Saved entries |
▬▬▬▬▬▬▬▬▬▬

(** ** Rebalance *)

Definition resetRebalanceForGenerationChange (md : Deployment) (sc : Scaler) : Scaler :=
  let st := ScStatus sc in
  match StRebalance st with
  | None => sc
  | Some state =>
      if negb (RbDonationAttempted state) then sc
      else
        let scalerChanged := (0 <? StObservedGeneration st) && negb (StObservedGeneration st =? ScGeneration sc) in
        let targetChanged :=
          match StLastCommit st with
          | Some commit => (0 <? CmTargetGeneration commit) && (CmTargetGeneration commit <? MdGeneration md)
          | None => false
          end in
        if negb scalerChanged && negb targetChanged then sc
        else
          let releasing := bool_decide (RbReason state = RebalanceDonorRelease)
                           || bool_decide (RbReason state = RebalanceReceiverAcquire) in
          set_rebalance (Some
            {| RbReceiverRole := RbReceiverRole state;
               RbDonorRole := if releasing then RbDonorRole state else "";
               RbDonorTarget := if releasing then RbDonorTarget state else 0;
               RbReceiverTarget := if releasing then RbReceiverTarget state else 0;
               RbStartedAt := RbStartedAt state; RbEpisode := i64 (RbEpisode state + 1);
               RbDonationAttempted := false;
               RbReason := if releasing then RbReason state else ReasonResourceExhausted |}) sc
  end.

Definition recordRebalanceExhaustion (cohort : CohortStatus) (admitted : gmap string (gset Z)) (sc : Scaler) : Scaler :=
  let roles := (fun rt => rt.1) <$>
    filter (fun rt => existsb (fun ordinal => negb (admitted_at admitted rt.1 ordinal)) (added_ordinals cohort rt.1 rt.2) = true)
      (map_to_list (CoTarget cohort)) in
  match merge_sort String.le roles with
  | [] => sc
  | receiver :: _ =>
      let old := StRebalance (ScStatus sc) in
      set_rebalance (Some
        {| RbReceiverRole := receiver;
           RbDonorRole := match old with Some s => RbDonorRole s | None => "" end;
           RbDonorTarget := match old with Some s => RbDonorTarget s | None => 0 end;
           RbReceiverTarget := count (CoTarget cohort) receiver;
           RbStartedAt := match old with Some s => RbStartedAt s | None => None end;
           RbEpisode := match old with
                        | Some s => if bool_decide (RbReceiverRole s = receiver) then RbEpisode s else i64 (RbEpisode s + 1)
                        | None => 1
                        end;
           RbDonationAttempted := match old with Some s => RbDonationAttempted s | None => false end;
           RbReason := ReasonResourceExhausted |}) sc
  end.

▬▬▬▬▬▬▬▬▬▬

What to produce | For the string "Definition", search the preceding data and copy every line that includes it.

Output for this task |
Definition resetRebalanceForGenerationChange (md : Deployment) (sc : Scaler) : Scaler :=
Definition recordRebalanceExhaustion (cohort : CohortStatus) (admitted : gmap string (gset Z)) (sc : Scaler) : Scaler :=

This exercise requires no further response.